The committee has also issued condemnations of China’s seafood sector following several allegations raised by the Outlaw Ocean Project. Beginning in 2023, the independent investigative journalism outfit issued several reports documenting forced labor and other forms of abuse within China’s fishing and seafood-processing industries. Allegations include the use of North Korean laborers at seafood-processing plants – an act that is considered forced labor under U.S. law – the use of forced labor from the persecuted Uyghur minority in China, and a litany of unethical labor practices aboard the nation’s distant-water fishing fleet.

The Select Committee’s latest report continues to put a spotlight on China’s seafood sector, highlighting the impact of its distant-water fishing fleet on economies around the world and how its dominance in seafood processing allows it to manipulate global markets.

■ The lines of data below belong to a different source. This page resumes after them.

Lemma no_space_trimmed (l : list ascii) :
  Forall (fun c => Js.is_space c = false) l → trimmed l = l.
Proof.
  intros H. apply trimmed_fixed.
  - by destruct H.
  - apply Forall_rev in H. by destruct H.
Qed.

Lemma digit_no_space (c : ascii) : Js.is_digit c = true → Js.is_space c = false.
Proof. destruct c as [[] [] [] [] [] [] [] []]; vm_compute; congruence. Qed.

Lemma e164_trimmed (ds : list ascii) :
  Forall (fun c => Js.is_digit c = true) ds → Js.trim (e164 ds) = e164 ds.
Proof.
  intros Hd. apply list_ascii_inj. rewrite trim_list. unfold e164.
  rewrite list_ascii_of_string_of_list_ascii. apply no_space_trimmed.
  repeat (constructor; [done|]).
  eapply Forall_impl; [exact Hd|]. apply digit_no_space.
Qed.

(** ** Addresses, license numbers and usernames *)

Lemma lang_email_part (a : list ascii) :
  Regex.lang (Regex.plus Validators.not_space_at) a ↔ email_part a.
Proof.
  unfold Validators.not_space_at, email_part. rewrite lang_plus_cls.
  split; intros [Hne Hall]; (split; [done|]);
    (eapply Forall_impl; [exact Hall|]); cbv beta; intros c.
  - rewrite negb_true_iff, orb_false_iff. intros [Hs He]. split; [done|].
    intros ->. done.
  - intros [Hs He]. rewrite negb_true_iff, orb_false_iff. split; [done|].
    by apply Ascii.eqb_neq.
Qed.

Lemma email_re_lang (s : list ascii) :
  Regex.lang Validators.email_re s ↔ email_shape s.
Proof.
  unfold Validators.email_re, email_shape. rewrite lang_cat_inv. split.
  - intros (a & s1 & -> & Ha & H). apply lang_email_part in Ha.
    apply lang_cat_inv in H as (x & s2 & -> & Hx & H).
    apply lang_chr_inv in Hx as ->.
    apply lang_cat_inv in H as (b & s3 & -> & Hb & H). apply lang_email_part in Hb.
    apply lang_cat_inv in H as (y & c & -> & Hy & Hc).
    apply lang_chr_inv in Hy as ->. apply lang_email_part in Hc.
    by exists a, b, c.
  - intros (a & b & c & -> & Ha & Hb & Hc).
    exists a, ("@"%char :: b ++ "."%char :: c). split; [done|].
    split; [by apply lang_email_part|].
    apply lang_cat_inv. exists ["@"%char], (b ++ "."%char :: c). split; [done|].
    split; [by apply lang_chr_inv|].
    apply lang_cat_inv. exists b, ("."%char :: c). split; [done|].
    split; [by apply lang_email_part|].
    apply lang_cat_inv. exists ["."%char], c. split; [done|].
    split; [by apply lang_chr_inv | by apply lang_email_part].
Qed.
(** * HSF training agent: content parsers and analysis orchestration

    A shallow embedding of the structural parsers
    ([processors/markdown_parser.py], [processors/notebook_parser.py]),
    of the response normaliser ([ai/gemini_client.py]) and of the
    orchestration loops ([analyzer.py]), followed by the properties
    established for them.

    Text is modelled as a list of code points below 256 (the Latin-1
    range of Python's [str]); the character classes below are the ones
    Python uses on that range. *)

From Stdlib Require Import String.
From Stdlib Require Import List Ascii ZArith Lia Bool Arith PeanoNat Sorted.
From Stdlib Require Import DecimalString.
Import ListNotations.
Set Warnings "-register-all".
Local Open Scope list_scope.
Local Open Scope nat_scope.

(* ================================================================= *)
(** ** Python strings *)

Module Py.

Definition str := list ascii.

(** A literal. *)
Definition lit (s : String.string) : str := String.list_ascii_of_string s.
Arguments lit s%_string.

Definition nl : ascii := "010"%char.
Definition tab : ascii := "009"%char.
Definition space : ascii := " "%char.

Definition code (c : ascii) : nat := nat_of_ascii c.

(** [str.isspace] on one character; also the class [\s]. *)
Definition is_space (c : ascii) : bool :=
  let n := code c in
  ((9 <=? n) && (n <=? 13)) || ((28 <=? n) && (n <=? 32))
  || (n =? 133) || (n =? 160).

(** The class [\w]: alphanumeric characters and the underscore. *)
Definition is_word (c : ascii) : bool :=
  let n := code c in
  ((48 <=? n) && (n <=? 57)) || ((65 <=? n) && (n <=? 90)) || (n =? 95)
  || ((97 <=? n) && (n <=? 122))
  || (n =? 170) || (n =? 178) || (n =? 179) || (n =? 181) || (n =? 185)
  || (n =? 186) || ((188 <=? n) && (n <=? 190))
  || ((192 <=? n) && (n <=? 255) && negb (n =? 215) && negb (n =? 247)).

(** [str.lower] on one character. *)
Definition lower_char (c : ascii) : ascii :=
  let n := code c in
  if ((65 <=? n) && (n <=? 90))
     || ((192 <=? n) && (n <=? 222) && negb (n =? 215))
  then ascii_of_nat (n + 32) else c.

Definition lower (s : str) : str := map lower_char s.

Definition str_eqb (a b : str) : bool :=
  if list_eq_dec ascii_dec a b then true else false.

(** [s.startswith(p)]. *)
Fixpoint startswith (p s : str) : bool :=
  match p, s with
  | [], _ => true
  | _ :: _, [] => false
  | a :: p', b :: s' => Ascii.eqb a b && startswith p' s'
  end.

(** [needle in hay]. *)
Fixpoint contains (needle hay : str) : bool :=
  startswith needle hay
  || match hay with
     | [] => false
     | _ :: t => contains needle t
     end.

(** [s.find(needle)]: position of the first occurrence. *)
Fixpoint index_of (needle s : str) : option nat :=
  if startswith needle s then Some 0
  else match s with
       | [] => None
       | _ :: t => option_map S (index_of needle t)
       end.

(** [c in s] for one character. *)
Definition has_char (c : ascii) (s : str) : bool := existsb (Ascii.eqb c) s.

Fixpoint lstrip_by (p : ascii -> bool) (s : str) : str :=
  match s with
  | [] => []
  | c :: t => if p c then lstrip_by p t else s
  end.

Definition rstrip_by (p : ascii -> bool) (s : str) : str :=
  rev (lstrip_by p (rev s)).

Definition strip_by (p : ascii -> bool) (s : str) : str :=
  rstrip_by p (lstrip_by p s).

(** [s.strip()]. *)
Definition strip (s : str) : str := strip_by is_space s.

(** [s.strip(chars)]. *)
Definition strip_chars (chars : str) (s : str) : str :=
  strip_by (fun c => has_char c chars) s.
(** C1.  For a time strictly between two consecutive season events,
    [orbit_degrees_from_winter_solstice] is the offset [p * 90] of the
    fractional position [p], mapped through the season code of the preceding
    event (summer solstice: 180 - offset, autumnal equinox: 90 - offset,
    winter solstice: offset, otherwise 90 + offset).  Within a segment the
    value is linear in the time, hence continuous and strictly monotonic;
    its one-sided limits at the two ends of a segment are the values of the
    mapping at offsets 0 and 90, which are 0 at a winter solstice, 90 at
    either equinox and 180 at a summer solstice, and agree where two
    segments of the season cycle meet.  (At the instant of an event itself
    no straddling pair exists, so these are limits.) *)
Theorem orbit_triangle_wave :
  (forall t x y,
     between_consecutive season_event_times 100 t x y ->
     let offset := (t - time x) / (time y - time x) * 90 in
     0 < offset /\ offset < 90 /\
     orbit t =
       Some (relative_to_absolute_orbit_degrees (value (event x)) offset)) /\
  (forall season offset,
     (season = EVENT_SUMMER_SOLSTICE ->
        relative_to_absolute_orbit_degrees season offset = 180 - offset) /\
     (season = EVENT_AUTUMNAL_EQUINOX ->
        relative_to_absolute_orbit_degrees season offset = 90 - offset) /\
     (season = EVENT_WINTER_SOLSTICE ->
        relative_to_absolute_orbit_degrees season offset = offset) /\
     (season <> EVENT_SUMMER_SOLSTICE -> season <> EVENT_AUTUMNAL_EQUINOX ->
      season <> EVENT_WINTER_SOLSTICE ->
        relative_to_absolute_orbit_degrees season offset = 90 + offset)) /\
  (forall t1 t2 x y v1 v2,
     between_consecutive season_event_times 100 t1 x y ->
     between_consecutive season_event_times 100 t2 x y ->
     orbit t1 = Some v1 -> orbit t2 = Some v2 ->
     let falling := value (event x) = EVENT_SUMMER_SOLSTICE \/
                    value (event x) = EVENT_AUTUMNAL_EQUINOX in
     (falling -> v1 - v2 == 90 * ((t2 - t1) / (time y - time x))) /\
     (~ falling -> v2 - v1 == 90 * ((t2 - t1) / (time y - time x))) /\
     (t1 < t2 -> (falling -> v2 < v1) /\ (~ falling -> v1 < v2))) /\
  (forall x y eps, 0 < eps ->
     exists delta, 0 < delta /\
       forall t v,
         between_consecutive season_event_times 100 t x y ->
         orbit t = Some v ->
         (t - time x < delta ->
            Qabs (v - relative_to_absolute_orbit_degrees (value (event x)) 0)
              < eps) /\
         (time y - t < delta ->
            Qabs (v - relative_to_absolute_orbit_degrees (value (event x)) 90)
              < eps)) /\
  (relative_to_absolute_orbit_degrees EVENT_WINTER_SOLSTICE 0 == 0 /\
   relative_to_absolute_orbit_degrees EVENT_WINTER_SOLSTICE 90 == 90 /\
   relative_to_absolute_orbit_degrees EVENT_VERNAL_EQUINOX 0 == 90 /\
   relative_to_absolute_orbit_degrees EVENT_VERNAL_EQUINOX 90 == 180 /\
   relative_to_absolute_orbit_degrees EVENT_SUMMER_SOLSTICE 0 == 180 /\
   relative_to_absolute_orbit_degrees EVENT_SUMMER_SOLSTICE 90 == 90 /\
   relative_to_absolute_orbit_degrees EVENT_AUTUMNAL_EQUINOX 0 == 90 /\
   relative_to_absolute_orbit_degrees EVENT_AUTUMNAL_EQUINOX 90 == 0).
Proof.
  split; [|split; [|split; [|split]]].
  - intros t x y Hb offset. pose proof Hb as Hf.
    apply between_consecutive_found in Hf.
    destruct (orbit_found t x y Hf) as (Hx & Hy & Ho).
    destruct (fraction_bounds _ _ _ Hx Hy) as [H0 H1].
    subst offset. repeat split; try lra. exact Ho.
  - intros season offset. unfold relative_to_absolute_orbit_degrees.
    repeat split.
    + intros ->. reflexivity.
    + intros ->. reflexivity.
    + intros ->. reflexivity.
    + intros H1 H2 H3.
      apply Z.eqb_neq in H1, H2, H3. rewrite H1, H2, H3. reflexivity.
  - intros t1 t2 x y v1 v2 Hb1 Hb2 Hv1 Hv2 falling.
    destruct (orbit_on_segment t1 x y v1 Hb1 Hv1) as (Hx1 & Hy1 & ->).
    destruct (orbit_on_segment t2 x y v2 Hb2 Hv2) as (Hx2 & Hy2 & ->).
    assert (Hxy : time x < time y) by lra.
    pose proof (fraction_difference (time x) (time y) t1 t2 Hxy) as Hd.
    pose proof (fraction_increasing (time x) (time y) t1 t2 Hxy) as Hi.
    subst falling. unfold relative_to_absolute_orbit_degrees.
    destruct (Z.eqb_spec (value (event x)) EVENT_SUMMER_SOLSTICE) as [E1|E1];
      [|destruct (Z.eqb_spec (value (event x)) EVENT_AUTUMNAL_EQUINOX)
          as [E2|E2];
        [|destruct (Z.eqb_spec (value (event x)) EVENT_WINTER_SOLSTICE)]];
      (split; [|split; [|intro Hlt; specialize (Hi Hlt); split]]);
      intro Hf; try tauto; try lra.
  - intros x y eps Heps.
    assert (Hc : 0 < eps * (1 # 90)) by lra.
    destruct (segment_delta (time x) (time y) (eps * (1 # 90)) Hc)
      as (delta & Hdelta & Hd).
    exists delta. split; [exact Hdelta|]. intros t v Hb Hv.
    destruct (orbit_on_segment t x y v Hb Hv) as (Hx & Hy & ->).
    assert (Hxy : time x < time y) by lra. specialize (Hd Hxy).
    destruct (fraction_bounds _ _ _ Hx Hy) as [H0 H1].
    split; intro Hnear.
    + assert ((t - time x) / (time y - time x) < eps * (1 # 90))
        by (apply fraction_near_start; lra).
      apply Qabs_Qlt_condition. unfold relative_to_absolute_orbit_degrees.
      destruct (value (event x) =? EVENT_SUMMER_SOLSTICE)%Z;
        [|destruct (value (event x) =? EVENT_AUTUMNAL_EQUINOX)%Z;
          [|destruct (value (event x) =? EVENT_WINTER_SOLSTICE)%Z]];
        split; lra.
    + assert (1 - eps * (1 # 90) < (t - time x) / (time y - time x))
        by (apply fraction_near_end; lra).
      apply Qabs_Qlt_condition. unfold relative_to_absolute_orbit_degrees.
      destruct (value (event x) =? EVENT_SUMMER_SOLSTICE)%Z;
        [|destruct (value (event x) =? EVENT_AUTUMNAL_EQUINOX)%Z;
          [|destruct (value (event x) =? EVENT_WINTER_SOLSTICE)%Z]];
        split; lra.
  - cbv [relative_to_absolute_orbit_degrees]. simpl. repeat split; reflexivity.
Qed.
(** C3.  In a state reached without interning the name, the lookup returns
    NULL (not found).  Interning the name (from any buffer that holds it,
    at a length within [MAX_SYM_LEN]) returns a handle that is not NULL,
    and the lookup of the name returns that handle in the state the call
    leaves and after any further calls that intern names, make gensyms or
    set the counter.  The lookup returns the registry exactly as it
    received it: no node, no allocation, no lock event. *)
Theorem lookup_before_after {R : Runtime} log st str :
  reachable log st ->
  (exists node, jl_symbol_lookup st str = Ret node st /\
     (bytes_of str (strlen str) ∉ log -> node = NULL)) /\
  (forall buf len,
     valid_buf buf len -> memchr0 (bytes_of buf len) = false ->
     bytes_of buf len = bytes_of str (strlen str) ->
     len <= MAX_SYM_LEN ->
     exists h st1,
       _jl_symbol st buf len = Ret h st1 /\ h <> NULL /\
       jl_symbol_lookup st1 str = Ret h st1 /\
       forall st2, runs st1 st2 -> jl_symbol_lookup st2 str = Ret h st2).
Proof.
  intros Hreach. pose proof (reachable_wf log st Hreach) as Hwf. split.
  - unfold jl_symbol_lookup.
    destruct (lookup_total st str (strlen str) Hwf) as (node & sl & Hl). rewrite Hl.
    exists node. split; [reflexivity|]. intros Hlog.
    destruct (decide (node = NULL)) as [|Hnode]; [assumption|]. exfalso. apply Hlog.
    apply (reachable_names log st node); [exact Hreach|].
    apply (lookup_found st str (strlen str) node sl); auto using strlen_valid, strlen_no_nul.
  - intros buf len Hv Hnul Hkey Hlen.
    destruct (_jl_symbol_spec st buf len Hwf Hv Hnul Hlen)
      as (h & st1 & Hr & Hlat1 & Hnz & Hname & _).
    exists h, st1. split; [exact Hr|]. split; [exact Hnz|].
    pose proof Hlat1 as [Hwf1 _]. rewrite Hkey in Hname.
    assert (forall st2, later st1 st2 -> jl_symbol_lookup st2 str = Ret h st2) as Hall.
    { intros st2 Hlat.
      pose proof (later_name st1 st2 h _ Hlat Hname) as Hname2.
      destruct Hlat as [Hwf2 _].
      destruct (lookup_complete st2 str (strlen str) h Hwf2 (strlen_valid str) Hname2)
        as [sl Hl].
      unfold jl_symbol_lookup. now rewrite Hl. }
    split.
    + apply Hall. now apply later_refl.
    + intros st2 Hruns. apply Hall. now apply runs_later.
Qed.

“The Select Committee has documented how numerous American industries have supply chain concerns that leave the United States vulnerable to China, and the food supply is no exception. This investigation details how the CCP turned unregulated fishing to its advantage and manipulated the world’s food supply in the process. Working with allies, we can address vulnerabilities to the food supply the American people rely on and put a stop to China’s exploitation of the oceans,” U.S. Representative John Moolenaar (R-Michigan) said in a release.

The report makes five core claims about China’s fishing and seafood sectors:

  • China developed a global system that removes distance as a limit on fishing;
  • China has monopolized the processing of global seafood supplies through Chinese hubs;
  • China engineered a permanent, state-supported cost advantage across all major production inputs;
  • China converted seafood processing dominance in global seafood processing power; and
  • China manipulates global seafood markets to eliminate U.S. processing capacity and increase American dependence.

According to the committee, those findings support its claim that China’s government is using its fleet “to achieve maritime dominance, monopolize food systems, and undermine the rules-based international order.”

The report includes several policy recommendations to counter China’s dominance, which the committee said poses a direct threat to U.S. national security and the nation’s economy. The committee calls for expanded funding for the U.S. Coast Guard to address IUU fishing, an interagency study on connections between Chinese commercial fishing and illegal activities, an increase in maritime domain awareness and intelligence sharing by the Office of the Director of National Intelligence, requiring unique identities for all international fishing vessels, and empowering the U.S. Interagency Working Group on IUU Fishing to lead a 'Fish for Security' coalition.

U.S. lawmakers have introduced several bills to restrict Chinese seafood, including banning Chinese seafood from military commissaries and dining halls, imposing sanctions, and outright banning seafood from China.